An Unfortunate Collection of Soulmates and Other Valid Relationships

by I_was_here_once



Series: A Series of Drabbles [3]
Category: A Series of Unfortunate Events (TV), A Series of Unfortunate Events - Lemony Snicket
Genre: Abandonment, Alternate Universe - Soulmates, And thats ok, Anger, Angst, Asexuality, Awkward Conversations, Emotional Manipulation, Gustav and Monty have a happy relationship, Kit makes the hard decisions, Life doesn't work out the way we think it should, Mental bonds, Moving on with your life, Multi, Sadness, Tags will be updated as needed, The breaking of mental bonds, mentions of abuse, multipe pairings, nine chapters already planned but I will probably think of more, not all of them are connected, open relationsips, societal judgement, there will be more chapters
Language: English
Status: In-Progress
Published: 2018-05-09
Updated: 2018-05-09
Packaged: 2019-05-04 05:20:29
Rating: Not Rated
Warnings: Graphic Depictions Of Violence, Major Character Death
Chapters: 2
Words: 2,562
Publisher: archiveofourown.org
Story URL: https://archiveofourown.org/works/14585823
Author URL: https://archiveofourown.org/users/I_was_here_once/pseuds/I_was_here_once
Summary: Soulmates don't make the world any less dark and dreary. I urge you to find some better reading.
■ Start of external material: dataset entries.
(** ** Go library functions called by main.go and interactive.go *)

(** [strings.SplitN(s, " ", 2)]: [parts[0]], and [parts[1]] when there is
    a space. *)
Fixpoint SplitN2 (s : string) : string * option string :=
  match s with
  | EmptyString => (EmptyString, None)
  | String c s' =>
      if Ascii.eqb c " "%char then (EmptyString, Some s')
      else let '(a, b) := SplitN2 s' in (String c a, b)
  end.

(** [strings.Split(s, sep)] for a separator of one byte or more; [skip]
    counts the bytes of a separator just found that are still ahead. *)
Fixpoint splitSep (sep : string) (skip : nat) (s : string) : list string :=
  match s with
  | EmptyString => [EmptyString]
  | String c s' =>
      match skip with
      | S k => splitSep sep k s'
      | O =>
          if String.prefix sep s then
            EmptyString :: splitSep sep (String.length sep - 1) s'
          else
            match splitSep sep 0 s' with
            | p :: ps => String c p :: ps
            | [] => [String c EmptyString]
            end
      end
  end.

(** [strings.TrimPrefix] *)
Definition TrimPrefix (s prefix : string) : string :=
  if String.prefix prefix s then
    String.substring (String.length prefix) (String.length s - String.length prefix) s
  else s.

(** [strings.TrimSuffix] *)
Definition TrimSuffix (s suffix : string) : string :=
  let n := (String.length s - String.length suffix)%nat in
  if (String.length suffix <=? String.length s)%nat
     && String.eqb (String.substring n (String.length suffix) s) suffix
  then String.substring 0 n s
  else s.

(** What main.go and interactive.go take from the Go library and the
    system without looking inside. *)
Class Host := {
  (** [strings.TrimSpace] *)
  TrimSpace : string -> string;
  (** [strings.ToLower] *)
  ToLower : string -> string;
  (** [fmt.Sscanf(s, "%dx%d", &width, &height)] on zeroed variables: what
      the two variables hold afterwards, and the error *)
  SscanfSize : string -> (Z * Z) * option string;
  (** [fmt.Sscanf(s, "%d", &size)] on a zeroed variable *)
  SscanfInt : string -> Z * option string;
  (** [json.MarshalIndent(c, "", "  ")] *)
  jsonMarshalIndent : marshaler;
  (** [json.Unmarshal] *)
  jsonUnmarshal : unmarshaler;
  (** [filepath.Dir] *)
  filepathDir : string -> string;
  (** where [os.ReadFile] fails for a reason other than a missing file *)
  readFileFails : string -> option string
}.

(** ** Assignments to single fields of the configuration *)

Definition setRTMPUrl (c : Config) (v : string) : Config :=
  mkConfig v (FFmpegPath c) (FontSize c) (FontColor c) (BackgroundColor c) (OutputFile c)
    (ShowTimestamp c) (TimestampFormat c) (ScreenWidth c) (ScreenHeight c)
    (RecordSession c) (RecordPath c) (SplitScreen c) (SplitCommands c) (ThemeName c).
	1. The Division of Souls (Kit/Olaf)

Kit finds a quiet place to hide first. Olaf is in a quiet space in the corner of her mind. An uneasy sense of creeping dread is already beginning to take ahold in his still drunk mind. Kit knows once she starts to sever the bond, Olaf will be frantic to reach her.

She finds herself at odds with herself on this issue as well. Cutting off a limb is disturbing and painful. The body resists being parted from itself. How much worse can it be to do it to your own soul? There are no surgeons who can separate souls, no anesthesia to use, no alcohol that can numb the painful tear of what was once stitched together. Kit will leave a little bit of her soul with Olaf, but that’s okay. She will take some of his soul with her- a crutch to remind her of the loss.

And it is so easy for souls to reunite. The pain of loss never goes away, and like magnets, souls tend to gravitate towards each other. It could all be for nothing but Kit knows Olaf will kill her.

Kit knows Olaf. She knows how he likes his tea. She knows his favorite poems. She knows how his eyes shine and how his fingers always find hers. She knows his thoughts. She knew, in the back of the taxi, when he found out her parents died.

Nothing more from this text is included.